Según el balance del último minuto, el año ha tenido de todo. Ha sido
largo, tedioso, lleno de imprevistos y decepciones... De todo menos
fácil. Otro año clavado frente a los apuntes para terminar suspendiendo
las oposiciones. Sentado en el autobús de línea miro a través de la
ventana y no veo el paisaje lleno de verdor fruto de una primavera
demasiado larga sino que me veo a mí. Mi piel pálida, casi transparente,
y mis ojeras, que oscurecen el cristal, mientras el autobús se arrastra
lentamente con movimientos espasmódicos cruzando todos los pueblos
desde la ciudad hasta mi pequeña aldea de pescadores.
Me
miro con ojos desabridos, pienso y planifico. Después de este año, habrá
que descansar, habrá que reinventarse. Cierro una etapa y el verano
tampoco ofrece las mejores expectativas.

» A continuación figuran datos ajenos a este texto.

Lemma string_length_append (a b : string) :
  String.length (a +:+ b) = (String.length a + String.length b)%nat.
Proof.
  induction a as [| c a IH]; [reflexivity |].
  change (S (String.length (a +:+ b)) = S (String.length a + String.length b)).
  by rewrite IH.
Qed.

(** The length [len] gives for the concatenation of two Strings is the
    sum of their lengths (in bytes). *)
Theorem len_of_concatenation (a b : string) (s : State) :
  exists ab,
    evalInfixExpression "+" (String a) (String b) s = Ok (ab, s) /\
    call_builtin "len" [ab] s
    = Ok (Integer (Z.of_nat (String.length a) + Z.of_nat (String.length b)), s).
Proof.
  exists (String (a +:+ b)). split; [reflexivity |].
  rewrite call_len. cbn [builtin_len mret M_ret].
  rewrite string_length_append, Nat2Z.inj_add. reflexivity.
Qed.

(** A wrong number of arguments makes [len], [first], [last] and
    [rest] (which take one) and [push] (which takes two) return the
    arity Error that reports the number received; the arguments are not
    looked at. *)
Theorem builtin_arity_errors (args : list Object) (s : State) :
  (length args <> 1%nat ->
   forall name, In name ["len"; "first"; "last"; "rest"] ->
     call_builtin name args s
     = Ok (Error ("入参数量不正确，需要1个，实际" +:+ pretty (length args) +:+ "个"), s)) /\
  (length args <> 2%nat ->
   call_builtin "push" args s
   = Ok (Error ("入参数量不正确，需要2个，实际" +:+ pretty (length args) +:+ "个"), s)).
Proof.
  split.
  - intros Hlen name Hin. cbn in Hin.
    destruct Hin as [<- | [<- | [<- | [<- | []]]]];
      [rewrite call_len | rewrite call_first | rewrite call_last | rewrite call_rest];
      destruct args as [| a [| b rest]]; try reflexivity; cbn in Hlen; lia.
  - intros Hlen. rewrite call_push.
    destruct args as [| a [| b [| c rest]]]; try reflexivity. cbn in Hlen. lia.
Qed.

Lemma builtin_arity_errors_witness :
  call_builtin "len" [Integer 1; Integer 2] initial_state
  = Ok (Error "入参数量不正确，需要1个，实际2个", initial_state).
Proof.
  apply (proj1 (builtin_arity_errors [Integer 1; Integer 2] initial_state));
    [discriminate | cbn; tauto].
Defined.

(** [puts] returns NULL and prints its arguments in order when each of
    them can be inspected; it writes to no environment. *)
Theorem puts_prints_in_order (args : list Object) (s : State) :
  forallb Inspect_returns args = true ->
  call_builtin "puts" args s
  = Ok (NULL, mkState (envs s) (next_addr s) (stdout s ++ args)).
Proof.
  rewrite call_puts. revert s.
  induction args as [| a args IH]; intros s H.
  - cbn. rewrite app_nil_r. by destruct s.
  - cbn in H. apply andb_true_iff in H as [Ha Hargs].
    cbn [builtin_puts]. unfold mbind, M_bind, Println_Inspect. rewrite Ha.
    rewrite IH by exact Hargs. cbn [envs next_addr stdout].
    rewrite <- app_assoc. reflexivity.
Qed.

Lemma puts_prints_in_order_witness :
  call_builtin "puts" [Integer 1; String "a"] initial_state
  = Ok (NULL, mkState (envs initial_state) 0 [Integer 1; String "a"]).
Proof. exact (puts_prints_in_order [Integer 1; String "a"] initial_state eq_refl). Defined.

(** ** Hash keys and hash indexing *)

Lemma fnv1a_write_range (str : string) :
  forall h, (0 <= h < 2 ^ 64)%Z -> (0 <= fnv1a_write h str < 2 ^ 64)%Z.
Proof.
  induction str as [| c str IH]; intros h Hh; [exact Hh |].
  cbn [fnv1a_write]. apply IH. apply Z.mod_pos_bound. lia.
Qed.

(** A hash key carries the type of the value it was made from and a
    64-bit unsigned number, so the keys of two values of different
    types are never equal; exactly the values of type INTEGER, BOOLEAN
    and STRING have a hash key. *)
Theorem hash_key_carries_type (v : Object) :
  (forall k, HashKey_of v = Some k ->
             Type_ v = Some (hk_Type k) /\ (0 <= hk_Value k < 2 ^ 64)%Z) /\
  (forall w kv kw, HashKey_of v = Some kv -> HashKey_of w = Some kw ->
                   Type_ v <> Type_ w -> kv <> kw) /\
  (is_Some (HashKey_of v) <->
   Type_ v = Some INTEGER_OBJ \/ Type_ v = Some BOOLEAN_OBJ \/ Type_ v = Some STRING_OBJ).
Proof.
  assert (Htag : forall u k, HashKey_of u = Some k -> Type_ u = Some (hk_Type k)).
  { intros u k H. destruct u; cbn in H; try discriminate; by injection H as <-. }
  split; [| split].
  - intros k H. split; [by apply Htag |].
    destruct v; cbn in H; try discriminate; injection H as <-; cbn.
    + apply Z.mod_pos_bound. reflexivity.
    + destruct Value0; lia.
    + apply fnv1a_write_range. unfold fnv_offset64. lia.
  - intros w kv kw Hv Hw Hne ->.
    apply Htag in Hv, Hw. congruence.
  - split.
    + intros [k H]. destruct v; cbn in H; try discriminate; cbn; tauto.
    + intros [H | [H | H]]; destruct v; cbn in H; try discriminate; cbn; eauto.
Qed.

(** Indexing something that is neither an Array nor a Hash, or an
    Array by something that is no Integer, gives the
    index-not-supported Error naming the type of the left operand;
    indexing a Hash by a value without hash key gives the
    unusable-key Error naming the type of the index, and by a key the
    Hash has no entry for gives NULL. *)
Theorem index_errors (left index : Object) (lt : string) (s : State) :
  Type_ left = Some lt ->
  (lt <> ARRAY_OBJ -> lt <> HASH_OBJ ->
   evalIndexExpression left index s = Ok (Error ("不支持访问索引, " +:+ lt), s)) /\
  (forall it, lt = ARRAY_OBJ -> Type_ index = Some it -> it <> INTEGER_OBJ ->
   evalIndexExpression left index s = Ok (Error ("不支持访问索引, " +:+ lt), s)) /\
  (forall it, lt = HASH_OBJ -> HashKey_of index = None -> Type_ index = Some it ->
   evalIndexExpression left index s = Ok (Error ("无法作为哈希的键, " +:+ it), s)) /\
  (forall a pairs k, left = Hash a pairs -> HashKey_of index = Some k ->
   pairs !! k = None ->
   evalIndexExpression left index s = Ok (NULL, s)).
Proof.
  intros Hl. unfold evalIndexExpression, TypeOf. rewrite Hl.
  unfold mbind, M_bind, mret, M_ret. repeat split.
  - intros Ha Hh.
    destruct (String.eqb_spec lt ARRAY_OBJ); [contradiction |].
    destruct (String.eqb_spec lt HASH_OBJ); [contradiction | reflexivity].
  - intros it -> Hi Hne. rewrite Hi. cbn.
    destruct (String.eqb_spec it INTEGER_OBJ); [contradiction | reflexivity].
  - intros it -> Hk Hi. destruct left; cbn in Hl; try discriminate.
    cbn. rewrite Hk. unfold TypeOf. rewrite Hi. reflexivity.
  - intros a pairs k -> Hk Hnone. cbn in Hl. injection Hl as <-.
    cbn. rewrite Hk, Hnone. reflexivity.
Qed.

Lemma index_errors_witness :
  evalIndexExpression (Array 0 [Integer 1]) (String "a") initial_state
  = Ok (Error "不支持访问索引, ARRAY", initial_state).
Proof.
  apply (proj1 (proj2 (index_errors (Array 0 [Integer 1]) (String "a") ARRAY_OBJ
                                    initial_state eq_refl))
               STRING_OBJ eq_refl eq_refl).
  discriminate.
Defined.

(** When the key of the pair of a hash literal that is visited first
    evaluates to a value without hash key, the literal evaluates to the
    unusable-key Error naming the key's type, and the value expression
    of that pair is not evaluated. *)
Theorem unhashable_key_error
        (map_range : list (ast.Expression * ast.Expression) ->
                     list (ast.Expression * ast.Expression))
        (fuel : nat) (Pairs rest : list (ast.Expression * ast.Expression))
        (keyNode valueNode : ast.Expression) (env : nat) (s s1 : State)
        (key : Object) (t : string) :
  map_range Pairs = (keyNode, valueNode) :: rest ->
  Eval map_range fuel (ast.Expr keyNode) env s = Ok (key, s1) ->
  HashKey_of key = None ->
  Type_ key = Some t -> t <> ERROR_OBJ ->
  Eval map_range (S fuel) (ast.Expr (ast.HashLiteral Pairs)) env s
  = Ok (Error ("无法作为哈希的键, " +:+ t), s1).
Proof.
  intros Hrange Hkey Hnone Ht Hne.
  cbn [Eval Eval_body]. unfold evalHashLiteral. rewrite Hrange.
  cbn [evalHashLiteral_loop]. unfold mbind, M_bind. rewrite Hkey.
  unfold isError, TypeOf. rewrite Ht, Hnone.
  destruct (String.eqb_spec t ERROR_OBJ); [contradiction | reflexivity].
Qed.

Lemma unhashable_key_error_witness :
  Eval id 3 (ast.Expr (ast.HashLiteral [(ast.ArrayLiteral [ast.IntegerLiteral 1],
                                         ast.IntegerLiteral 1)]))
       0%nat initial_state
  = Ok (Error "无法作为哈希的键, ARRAY", mkState (envs initial_state) 1 []).
Proof.
  apply (unhashable_key_error
           id 2 _ [] (ast.ArrayLiteral [ast.IntegerLiteral 1]) (ast.IntegerLiteral 1)
           0%nat initial_state (mkState (envs initial_state) 1 [])
           (Array 0 [Integer 1]) ARRAY_OBJ eq_refl eq_refl eq_refl eq_refl).
  discriminate.
Defined.

(** Indexing a hash literal: when the pairs evaluate (in the order of
    the visit) to the keys and values [kvs] and the index to a value
    with hash key [hk], the result is the value of the pair visited
    last with that hash key, and NULL when no pair has it. *)
Theorem hash_literal_lookup
        (map_range : list (ast.Expression * ast.Expression) ->
                     list (ast.Expression * ast.Expression))
        (fuel : nat) (Pairs : list (ast.Expression * ast.Expression))
        (indexNode : ast.Expression) (env : nat) (s s1 s2 : State)
        (kvs : list (HashKey * HashPair Object)) (index : Object) (hk : HashKey) :
  evaluates_pairs (Eval map_range fuel) env (map_range Pairs) s kvs s1 ->
  Eval map_range (S fuel) (ast.Expr indexNode) env
       (mkState (envs s1) (S (next_addr s1)) (stdout s1)) = Ok (index, s2) ->
  HashKey_of index = Some hk ->
  let result :=
    Eval map_range (S (S fuel))
         (ast.Expr (ast.IndexExpression (ast.HashLiteral Pairs) indexNode)) env s in
  (forall kvs1 p kvs2,
      kvs = (kvs1 ++ (hk, p) :: kvs2)%list -> hk ∉ kvs2.*1 ->
      result = Ok (Value p, s2)) /\
  (hk ∉ kvs.*1 -> result = Ok (NULL, s2)).
Proof.
  intros Hpairs Hindex Hhk result.
  assert (Hstep : result
                  = match insert_all kvs ∅ !! hk with
                    | Some p => Ok (Value p, s2)
                    | None => Ok (NULL, s2)
                    end).
  { subst result.
    change (Eval map_range (S (S fuel))
                 (ast.Expr (ast.IndexExpression (ast.HashLiteral Pairs) indexNode)) env s)
      with ((left ← evalHashLiteral_loop (Eval map_range fuel) ∅ (map_range Pairs) env;
             if isError left then mret left else
             index ← Eval map_range (S fuel) (ast.Expr indexNode) env;
             if isError index then mret index
             else evalIndexExpression left index) s).
    unfold mbind at 1. unfold M_bind at 1.
    rewrite (evalHashLiteral_loop_visits _ _ _ _ _ _ _ Hpairs).
    cbn [isError Type_]. change (String.eqb HASH_OBJ ERROR_OBJ) with false. cbv iota.
    unfold mbind, M_bind. rewrite Hindex.
    assert (Hne : isError index = false).
    { destruct index; cbn in Hhk; try discriminate; reflexivity. }
    rewrite Hne. cbn. rewrite Hhk.
    destruct (insert_all kvs ∅ !! hk); reflexivity. }
  split.
  - intros kvs1 p kvs2 -> Hnot. rewrite Hstep.
    by rewrite insert_all_lookup_last.
  - intros Hnot. rewrite Hstep.
    rewrite insert_all_lookup_other by exact Hnot. by rewrite lookup_empty.
Qed.

Lemma hash_literal_lookup_witness :
  Eval reverse 3 (ast.Expr (ast.IndexExpression duplicate_key_literal (ast.IntegerLiteral 1)))
       0%nat initial_state
  = Ok (Integer 10, mkState (envs initial_state) 1 []).
Proof.
  refine (proj1 (hash_literal_lookup
                   reverse 1
                   [(ast.IntegerLiteral 1, ast.IntegerLiteral 10);
                    (ast.IntegerLiteral 1, ast.IntegerLiteral 20)]
                   (ast.IntegerLiteral 1) 0%nat initial_state initial_state
                   (mkState (envs initial_state) 1 [])
                   [(mkHashKey INTEGER_OBJ 1, mkHashPair (Integer 1) (Integer 20));
                    (mkHashKey INTEGER_OBJ 1, mkHashPair (Integer 1) (Integer 10))]
                   (Integer 1) (mkHashKey INTEGER_OBJ 1) _ eq_refl eq_refl)
                [(mkHashKey INTEGER_OBJ 1, mkHashPair (Integer 1) (Integer 20))]
                (mkHashPair (Integer 1) (Integer 10)) [] eq_refl _).
  - repeat (eapply evaluates_cons; [reflexivity ..|]). apply evaluates_nil.
  - apply not_elem_of_nil.
Defined.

Tengo que ayudar en el bar, mis
padres además están cada vez más mayores, casi ancianos, y más
cansados. Vienen los turistas y hay que hacer el agosto. Horas y horas,
camarero de mesa en mesa y de sol a sol. Pescado fresco, del barco a la
mesa. Boquerones, jibia, salmonetes, puntillitas, gamba roja, cazón en
adobo, chanquetes, calamares... canto todos los días una y mil veces. Y
así irán marchando tapas y raciones, primeras y segundas... Para al día
siguiente volver a empezar: pescado fresco, del barco a la mesa. Así es
el verano que me espera.
Hay que... Tengo que... Una vida llena de
perífrasis de obligación. Lo bueno es que en el paraíso siempre
encuentras excepciones y sorpresas. Todo cambia, todo es nuevo cada día,
a cada momento. Llega alguien especial, ratos de risas con los
compañeros a pesar del cansancio, charlas con los viejos pescadores...
¿Qué me deparará este verano?, pienso mientras me revuelvo en el asiento
como animal inquieto.
El autobús corona las últimas curvas antes
de descender hacia la costa. Cuando el mar aparece ante mis ojos y la
silueta del horizonte inabarcable me deslumbra, hay algo que tengo
claro. Pase lo que pase, siempre disfrutaré de mi momento mágico.
Sé
que llegaré al viejo cobertizo que hay junto al chiringuito, soltaré
todo, recibiré abrazos con sabor a mar, tendré que dar alguna
explicación, echaré un vistazo alrededor y en cuanto pueda...
En
cuanto pueda me escaparé a mi espigón. Correré con todas mis fuerzas
hasta el final, como he hecho desde niño, como si fuera un atleta
llegando a la meta o un avión a punto de despegar. La brisa desordenará
mis cabellos y refrescará los poros de mi piel. Y así llegaré, sudoroso y
agitado, hasta un rincón único, casi secreto, más allá de las últimas
piedras. El lugar donde la soledad y la magia me acunan. Mi rincón.
Allí
me sentaré y miraré las olas mientras se detiene el tiempo. Me quedaré
inmóvil hasta que llegue el momento preciso y el sol se coloque en el
ángulo exacto. Y entonces miles de estrellas empezarán a brillar
saltarinas y alegres con ritmo acompasado y constante sobre el telón de
fondo del agua. Nenúfares de luz en éxtasis que se sumergen y vuelven a
renacer, fabricando olas incandescentes, eternas, fugaces. Sin orilla
posible que buscar, sin puerto al que arribar, sin Ítaca, sin origen,
sin destino. No necesitan nada para ocuparlo todo, siempre en
vanguardia, siempre en alta mar, sin maraña de algas, sin arena, sin
rompeolas, visibles e invisibles, solo para quien sabe mirar. Y se
fundirá la noche y el día, el cielo y el mar. Y todo será azul. Un azul
infinito traspasado por la luz. Y así será, como siempre, el saludo, la
acogida, la bienvenida inefable del mar.